22 November 2023

‘Who Has Taken My Son?’: Pervasive Missingness, Custodial Disappearances and Revolutionary Violence in Urban India

Cover ImageAssociate Professor Atreyee Sen has contributed the chapter ‘Who Has Taken My Son (Amar Cheleke Ke Nilo)?’: Pervasive Missingness, Custodial Disappearances and Revolutionary Violence in Urban India to the book An Anthropology of Disappearance, edited by Laura Huttunen and Gerhild Perl.

All over the world, people disappear from their families, communities and the state’s bureaucratic gaze, as victims of oppressive regimes or while migrating along clandestine routes. This volume brings together scholars who engage ethnographically with such disappearances in various cultural, social and political contexts. It takes an anthropological perspective on questions about human life and death, absence and presence, rituals and mourning, liminality and structures, citizenship and personhood as well as agency and power. The chapters explore the political dimension of disappearances and address methodological, epistemological and ethical challenges of researching disappearances and the disappeared.

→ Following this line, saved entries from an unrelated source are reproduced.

(* ===== verification/SchedOps.v ===== *)
(** Moving tasks between the lists: what the sched_add and sched_remove
    routines do, on the lists and on the TCBs. *)

From Stdlib Require Import Sorting.Sorted.
From stdpp Require Import functions.
From S2P Require Import Prelude Links Queue Sched SchedList SchedInv.

Section SchedOps.
Context `{Globals}.
Implicit Types (m : mem) (D : gmap Z tcb_s) (T : Z → list Z) (s : kstate) (q x y : Z).

Definition rqs s T : Prop := rq_ok (k_mem s) (k_tcbs s) T.

(** Only links and task states differ. *)
Definition moved s s' : Prop :=
  same_but_state (k_tcbs s) (k_tcbs s') ∧ k_sems s' = k_sems s ∧ k_running s' = k_running s ∧
  g_irqerrno s' = g_irqerrno s ∧ g_pidhash s' = g_pidhash s ∧ g_cpuload_total s' = g_cpuload_total s.

#[global] Instance moved_refl : Reflexive moved.
Proof. done. Qed.
#[global] Instance moved_trans : Transitive moved.
Proof.
  intros s1 s2 s3 (A1 & A2 & A3 & A4 & A5 & A6) (B1 & B2 & B3 & B4 & B5 & B6).
  split_and!; [by etrans|congruence..].
Qed.

Lemma moved_upd s x t v :
  k_tcbs s !! x = Some t → moved s (set_tcbs (<[x:=set_state v t]> (k_tcbs s)) s).
Proof. intros Ht. split_and!; try done. by apply same_but_state_upd. Qed.

Lemma moved_mem s m : moved s (set_mem m s).
Proof. done. Qed.

Definition lock D x : Z := default 0 (lockcount <$> D !! x).

Lemma lock_some D x t : D !! x = Some t → lock D x = lockcount t.
Proof. unfold lock. by intros ->. Qed.

Lemma same_but_state_lock D D' x : same_but_state D D' → lock D' x = lock D x.
Proof.
  intros Hs. unfold lock. specialize (Hs x). destruct (D' !! x), (D !! x); simpl in *; try done.
  injection Hs. intros. congruence.
Qed.

(** The first task of the ready-to-run list. *)
Definition running T : Z := hd_or NULL (T g_readytorun).

Lemma running_head m D T : rq_ok m D T → ∃ r, T g_readytorun = running T :: r.
Proof.
  intros Hok. destruct (rq_idle _ _ _ Hok) as [r E]. unfold running. rewrite E. destruct r; simpl; eauto.
Qed.

Lemma running_upd T l : running (<[g_readytorun:=l]> T) = hd_or NULL l.
Proof. unfold running. by rewrite fn_lookup_insert. Qed.

Lemma returns_rtr_head s T (Q : Z → kstate → Prop) :
  lists_ok (k_mem s) T → Q (running T) s → returns rtr_head s Q.
Proof.
  intros Hl HQ. eapply returns_kload; [|done]. unfold HEAD. rewrite Z.add_0_r.
  apply (lo_repr _ _ Hl), ready_in.
Qed.

Lemma returns_pnd_head s T (Q : Z → kstate → Prop) :
  lists_ok (k_mem s) T → Q (hd_or NULL (T g_pendingtasks)) s → returns pnd_head s Q.
Proof.
  intros Hl HQ. eapply returns_kload; [|done]. unfold HEAD. rewrite Z.add_0_r.
  apply (lo_repr _ _ Hl), pending_in.
Qed.

(** ** sched_removereadytorun *)
Lemma ready_rest D T m l1 x l2 :
  rq_ok m D T → T g_readytorun = l1 ++ x :: l2 → x ≠ g_idletcb → ∃ r, l2 = r ++ [g_idletcb].
Proof.
  intros Hok E Hx. destruct (rq_idle _ _ _ Hok) as [r Er]. rewrite E in Er.
  destruct (list_snoc_cases l2) as [->|(l & z & ->)].
  - apply app_inj_tail in Er as [_ ->]. done.
  - exists l. f_equal. rewrite app_comm_cons, app_assoc in Er. apply app_inj_tail in Er as [_ ->]. done.
Qed.

Lemma ready_removed m D T m' D' l1 x l2 :
  rq_ok m D T → T g_readytorun = l1 ++ x :: l2 → x ≠ g_idletcb →
  dq_post g_readytorun (l1 ++ x :: l2) (l1 ++ l2) m m' → same_but_state D D' →
  (∀ y, y ≠ x → (l1 = [] → head l2 ≠ Some y) → D' !! y = D !! y) →
  (l1 = [] → ∀ y, head l2 = Some y → ∃ t, D' !! y = Some t ∧ task_state t = TSTATE_TASK_RUNNING) →
  rq_ok m' D' (<[g_readytorun:=l1 ++ l2]> T) ∧ free m' (<[g_readytorun:=l1 ++ l2]> T) x.
Proof.
  intros Hok E Hx Hpost Hsb Ho Hh.
  destruct (lists_rem m T m' g_readytorun l1 x l2 (rq_lists _ _ _ Hok) ready_in E Hpost) as [Hl Hfree].
  pose proof (lists_nodup _ _ _ (rq_lists _ _ _ Hok) ready_in) as Hnd. rewrite E in Hnd.
  pose proof (ready_rest _ _ _ _ _ _ Hok E Hx) as [r Er]. split; [|done].
  eapply rq_change; try done.
  - apply ready_in.
  - intros y. by apply same_but_state_prio.
  - intros q' y Hq' Hne Hy. apply Ho.
    + intros ->. apply Hne. eapply lists_unique; [apply Hok|done|apply ready_in|done|]. rewrite E. set_solver.
    + intros -> Hy'. apply Hne. eapply lists_unique; [apply Hok|done|apply ready_in|done|]. rewrite E.
      destruct l2; set_solver.
  - intros y Hy. rewrite tstate_ready.
    assert (Hyx : y ≠ x).
    { intros ->. apply NoDup_app in Hnd as (_ & Hnd & [Hn _]%NoDup_cons). set_solver. }
    destruct (rq_tcb _ _ _ Hok _ y ready_in) as (t & Ht & Hst); [rewrite E; set_solver|].
    rewrite tstate_ready, E in Hst. destruct l1 as [|z l1]; simpl in *.
    + rewrite decide_False in Hst by congruence. destruct (decide (head l2 = Some y)) as [Hy'|Hy'].
      * by apply Hh.
      * exists t. rewrite Ho; done.
    + exists t. rewrite Ho; done.
  - intros _. pose proof (rq_desc _ _ _ Hok _ ready_in) as Hd. rewrite E in Hd.
    eapply desc_remove, Hd. pose proof (lo_nodup _ _ (rq_lists _ _ _ Hok)) as Hq. unfold queues in Hq.
    split; apply NoDup_cons in Hq as [Hq _]; set_solver.
  - intros _. exists (l1 ++ r). by rewrite Er, app_assoc.
  - intros y Hy. apply (rq_prio _ _ _ Hok _ y ready_in). rewrite E. set_solver.
Qed.
(* ===== verification/KernelThms.v ===== *)
(** The theorems about the scheduler and the semaphores. *)

From Stdlib Require Import Sorting.Sorted.
From stdpp Require Import functions relations.
From S2P Require Import Prelude Links Queue Sched Sem SchedList SchedInv SchedOps SchedMerge SchedSwitch SchedKernel SchedApi SchedEntry SchedPrio SchedSlice SemInv SemSpec Kernel.

Section KernelThms.
Context `{Globals}.
Implicit Types (T : Z → list Z) (s : kstate) (q x y sem c : Z) (irq : bool).

(** C1: whatever sequence of scheduler and semaphore calls, interrupts and
    timer ticks runs, the processor executes the first task of the
    ready-to-run list, no ready task has a higher priority than it, and no
    task is left pending unless it has locked the scheduler. *)
Theorem kernel_runs_highest_priority s0 T0 s :
  sem_ok s0 T0 → rtc kstep s0 s →
  ∃ rest, dq_repr (k_mem s) g_readytorun (k_running s :: rest) ∧
    (∀ x, queued s g_readytorun x → prio (k_tcbs s) x ≤ prio (k_tcbs s) (k_running s)) ∧
    (lock (k_tcbs s) (k_running s) = 0 → ∀ x, ¬ queued s g_pendingtasks x).
Proof.
  intros Hok Hs. destruct (ksteps_ok s0 s (ex_intro _ T0 Hok) Hs) as [T HT].
  pose proof (sm_sched _ _ HT) as Hso. pose proof (so_rq _ _ Hso) as Hrq. pose proof (rq_lists _ _ _ Hrq) as Hl.
  destruct (running_head _ _ _ Hrq) as [r Er]. rewrite (so_run _ _ Hso). exists r. split_and!.
  - rewrite <-Er. by apply (lo_repr _ _ Hl), ready_in.
  - intros x Hx. apply (queued_in s T) in Hx; [|done|apply ready_in].
    pose proof (prioritized_ready _ _ Hl) as (P1 & _). pose proof (rq_desc _ _ _ Hrq _ ready_in P1) as Hd.
    rewrite Er in Hx, Hd. apply StronglySorted_inv in Hd as [_ Hd]. rewrite Forall_forall in Hd.
    apply elem_of_cons in Hx as [->|Hx]; [done|by apply Hd].
  - intros Hk x Hx. apply (queued_in s T) in Hx; [|done|apply pending_in].
    destruct (so_pend _ _ Hso) as [E|Hn]; [rewrite E in Hx; set_solver|done].
Qed.

(** C11: at any time, a semaphore with count -n < 0 has exactly n waiting tasks
    and one with count 0 or more has none; no count overflows its int16_t. *)
Theorem semaphore_counts_waiters s0 T0 s sem c :
  sem_ok s0 T0 → rtc kstep s0 s → k_sems s !! sem = Some c →
  - CONFIG_MAX_TASKS ≤ c ≤ SEM_VALUE_MAX ∧
  ∃ l, dq_repr (k_mem s) g_waitingforsemaphore l ∧
    Z.of_nat (length (filter (λ x, wsem (k_tcbs s) x = sem) l)) = Z.max 0 (- c).
Proof.
  intros Hok Hs Hc. destruct (ksteps_ok s0 s (ex_intro _ T0 Hok) Hs) as [T HT]. split; [by eapply sem_bound|].
  pose proof (so_rq _ _ (sm_sched _ _ HT)) as Hrq. exists (T g_waitingforsemaphore). split.
  - by apply (lo_repr _ _ (rq_lists _ _ _ Hrq)), waitsem_in.
  - by apply (sm_count _ _ HT sem c).
Qed.
(* ===== verification/SystemHeap.v ===== *)
(** The system on the memory manager: the heap of [MmSpec] is an allocator as
    the watchdogs need it. *)

From S2P Require Import Prelude MmHeap MmApi MmInv MmSpec MmThms MmBlocks Calendar Clock Wdog System SystemInv.

(** The platform: the heap at [nodelist], of which [my_pid] is the task that
    locks it, and the real-time clock. *)
#[global] Instance heap_platform {E} `{RtcClock E} (nodelist my_pid : Z) : Platform (heap * E) := {
  p_malloc n := zoom fst (λ h r, (h, r.2)) (mm_malloc nodelist my_pid n);
  p_kfree p := zoom fst (λ h r, (h, r.2)) (mm_free nodelist my_pid p);
  p_rtc_getdatetime := zoom snd (λ d r, (r.1, d)) up_rtc_getdatetime_with_subseconds;
  p_rtc_settime tp := zoom snd (λ d r, (r.1, d)) (up_rtc_settime tp);
}.

Section HeapPlatform.
Context {E : Type} `{RtcClock E}.
Variables nodelist lo hi my_pid : Z.
Context (Hlay : layout_ok nodelist lo hi) (Hpid : 0 ≤ my_pid).
Context (Hrtc : ∀ (e : E) tp, returns (up_rtc_settime tp) e (λ _ _, True)).

#[refine] Instance heap_platform_laws : @PlatformLaws (heap * E) (heap_platform nodelist my_pid) := {
  p_held r X := blocks_held nodelist lo hi my_pid r.1 X;
  p_arena p := lo < p < hi;
}.
Proof.
  - intros r X Y. apply blocks_perm.
  - intros r X Ho. split; [apply Ho|]. apply Forall_forall. intros p. by eapply blocks_inside.
  - intros r X Ho. apply returns_zoom. eapply returns_mono; [by apply (blocks_malloc _ _ _ _ Hlay Hpid _ X); [exact Ho|unfold SIZEOF_WDOG; lia..]|].
    by intros p h' Hb.
  - intros r X p Ho. apply returns_zoom. eapply returns_mono; [by apply (blocks_free _ _ _ _ Hlay Hpid _ X)|].
    by intros [] h' Hb.
  - intros r X tp Ho. apply returns_zoom. eapply returns_mono; [apply Hrtc|]. by intros [] e _.
Defined.
End HeapPlatform.
(* ===== verification/UbxThms.v ===== *)
(** The theorems about the GPS driver. *)

From S2P Require Import Prelude MmHeap MmApi MmInv MmSpec MmInit MmThms Ubx UbxInv UbxFrame UbxSpec UbxStream UbxSend UbxHeap UbxDemo.

(** ** The clients of the witnesses: messages are logged. *)
Definition demo_ubx (cb pr : Z) (m : bytes) (t : bool) : M (ubgps_s demo_os) Z :=
  (if t then mret tt
   else modify (λ s, set_os (DemoOs (d_next (g_os s)) (d_time (g_os s)) (d_sent (g_os s)) (d_seen (g_os s) ++ [m]) (d_rtc (g_os s))) s));;
  mret OK.
Definition demo_user (cb : Z) (ev : gps_event) (pr : Z) : M (ubgps_s demo_os) unit := mret tt.

Lemma demo_client : client_ok demo_ubx demo_user.
Proof.
  split.
  - intros cb pr m [] s h Hok; apply returns_bind; [by apply returns_ret; split; [left|]|].
    apply returns_modify, returns_ret. split; [|done]. left. by apply gps_ok_os; [apply Hok|].
  - by intros cb ev pr s h Hok.
Qed.

Definition demo_receiver : ubx_receiver_s :=
  Receiver UBX_STATE_MSG_WAIT (replicate 4 0) (replicate 4 0) NULL 0 0 0 (-1) (-1) 900 901.
Definition demo_gps : ubgps_s demo_os :=
  Gps demo_receiver [] 0 ∅ 0 [] (Nmea (Some (replicate 128 None)) 128 0) 3 false (DemoOs 1000 (50, 7) [] [] (0, 0)).

Lemma demo_gps_ok : gps_ok demo_gps [].
Proof.
  split; [|done|done]. split; try done. split_and!; [|done|set_solver].
  apply NoDup_cons. split; [set_solver|constructor].
Qed.

Lemma demo_nmea_ok : nmea_ok (nmea demo_gps) [].
Proof. exists (replicate 128 None). split_and!; try done. simpl. lia. Qed.

Lemma demo_available : available (E:=demo_os).
Proof. intros e X n (_ & Hn & _) _. unfold returns. simpl. lia. Qed.

Lemma demo_serial : serial_ready (E:=demo_os).
Proof. intros e X fd bs _ Hbs. apply returns_bind, returns_modify, returns_ret. destruct bs; [done|simpl; lia]. Qed.

(** A poll request for the navigation solution. *)
Definition demo_msg : bytes := [0x01; 0x07; 0; 0].
Lemma demo_msg_ok : wf_msg demo_msg.
Proof. split_and!; [|done|done]. by repeat (constructor; [by split|]). Qed.

(** ** The UBX receiver *)

(** C24: ubx_msg_receive with the bytes [h] of a frame behind it: a byte that
    completes the frame of a well-formed message delivers that message, once;
    a byte that can still become a frame is taken (unless there is no memory
    for the message, which drops the frame); any other byte ends the frame and
    is looked at again as the start of a new one, or left to the NMEA
    receiver.  It always returns, at most one retry is needed, and buffers are
    used within bounds and freed. *)
Theorem ubx_receive_correct {E} `{OsLaws E} fn receiver call_ubx call_user (s : ubgps_s E) h d :
  client_ok call_ubx call_user → fn ≠ NULL → gps_ok s h → byte d →
  returns (ubx_msg_receive fn receiver call_ubx call_user d) s (received s h d).
Proof. intros. by apply receive_byte. Qed.

Lemma ubx_receive_correct_witness :
  returns (ubx_msg_receive 800 801 demo_ubx demo_user 0xB5) demo_gps (received demo_gps [] 0xB5).
Proof. apply (ubx_receive_correct 800 801 demo_ubx demo_user demo_gps [] 0xB5 demo_client); [done|apply demo_gps_ok|done]. Defined.

(** C7: whatever bytes come in, the receiver returns without a fault, and the
    messages the application gets are exactly frames of the input, in order
    and not overlapping; the driver is in order afterwards, ready to go on
    with the beginning of a frame at the end of the input. *)
Theorem ubx_stream_sound {E} `{OsLaws E} fn receiver call_ubx call_user (s : ubgps_s E) text bs :
  client_ok call_ubx call_user → fn ≠ NULL → gps_ok s [] → nmea_ok (nmea s) text → Forall byte bs →
  returns (ubgps_dispatch fn receiver call_ubx call_user bs) s (λ _ s', ∃ ms h',
    seen (g_os s') = seen (g_os s) ++ ms ∧ explained bs ms h' ∧ gps_ok s' h' ∧ ∃ text', nmea_ok (nmea s') text').
Proof.
  intros Hc Hfn Hok Hn Hbs. eapply returns_mono; [by apply (dispatch_sound fn receiver _ _ Hc Hfn bs s [] text)|].
  intros [] s' (ms & h' & (Hok' & Hs & Hn') & He). by exists ms, h'.
Qed.

Lemma ubx_stream_sound_witness :
  returns (ubgps_dispatch 800 801 demo_ubx demo_user [0xB5; 0x62; 0x24]) demo_gps (λ _ s', ∃ ms h',
    seen (g_os s') = [] ++ ms ∧ explained [0xB5; 0x62; 0x24] ms h' ∧ gps_ok s' h' ∧ ∃ text', nmea_ok (nmea s') text').
Proof.
  apply (ubx_stream_sound 800 801 demo_ubx demo_user demo_gps [] [0xB5; 0x62; 0x24] demo_client);
    [done|apply demo_gps_ok|apply demo_nmea_ok|by repeat (constructor; [by split|])].
Defined.

(** C15: what ubx_msg_send writes for a message, ubx_msg_receive on the other
    side turns back into that message: a driver that waits for a frame and
    reads these bytes delivers the message, whatever noise without a
    synchronization character comes before. *)
Theorem ubx_send_receive_roundtrip {E} `{OsLaws E} fn receiver call_ubx call_user (s : ubgps_s E) h fuel fd p m :
  client_ok call_ubx call_user → fn ≠ NULL → serial_ready (E:=E) → available (E:=E) →
  gps_ok s h → 0 ≤ fd → p ≠ NULL → bufs s !! p = Some (Some <$> m) → wf_msg m →
  (length m ≤ fuel)%nat → send_timer_id (ubx_receiver s) < 0 →
  returns (ubx_msg_send fn receiver call_user fuel fd p) s (λ r s', r = OK ∧ gps_ok s' h ∧ ∃ bs,
    sent (g_os s') = sent (g_os s) ++ bs ∧
    ∀ (s2 : ubgps_s E) text noise, gps_ok s2 [] → nmea_ok (nmea s2) text → Forall byte noise →
      Forall (λ d, d ≠ UBX_SYNC_CHAR_1) noise →
      returns (ubgps_dispatch fn receiver call_ubx call_user (noise ++ bs)) s2 (λ _ s3,
        seen (g_os s3) = seen (g_os s2) ++ [m] ∧ gps_ok s3 [])).
Proof.
  intros Hc Hfn Hr Hav Hok Hfd Hp Hb Hm Hf Ht. pose proof (wf_length _ Hm) as Hl.
  eapply returns_mono; [apply (send_ok fn receiver _ _ Hc Hfn s h fuel fd p m); try done; [by apply wf_sendable|lia]|].
  intros r s' (-> & Hok' & _ & Hs). split_and!; [done|done|]. exists (frame m). split; [done|].
  intros s2 text noise Hok2 Hn2 Hbn Hns. apply dispatch_app.
  eapply returns_mono; [by apply (dispatch_noise fn receiver _ _ Hc Hfn noise s2 text)|].
  intros [] s3 (Hok3 & Hs3 & text3 & Hn3). rewrite app_nil_r in Hs3.
  eapply returns_mono; [apply (dispatch_frame fn receiver _ _ Hc Hfn m Hav Hm (frame m) s3 [] text3); try done|].
  - intros E0. apply frame_length in Hm. rewrite E0 in Hm. simpl in Hm. lia.
  - by apply frame_bytes, Hm.
  - intros [] s4 (Hok4 & Hs4 & _). split; [by rewrite Hs4, Hs3|done].
Qed.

Atreyee Sen's chapter traces the affective life of a police file – a missing person’s complaint registered by 85-year-old Shanta, whose 14-year-old son disappeared in Calcutta, a city in eastern India, in 1974. Sen analyses the afflicted engagements, dynamics of absence and extraordinary memories of ordinary women who encounter the fallout of state kidnappings, custodial deaths, disappearances and the sudden absence of politicized youth, all of which often characterize regions marked by anti-state guerrilla movements.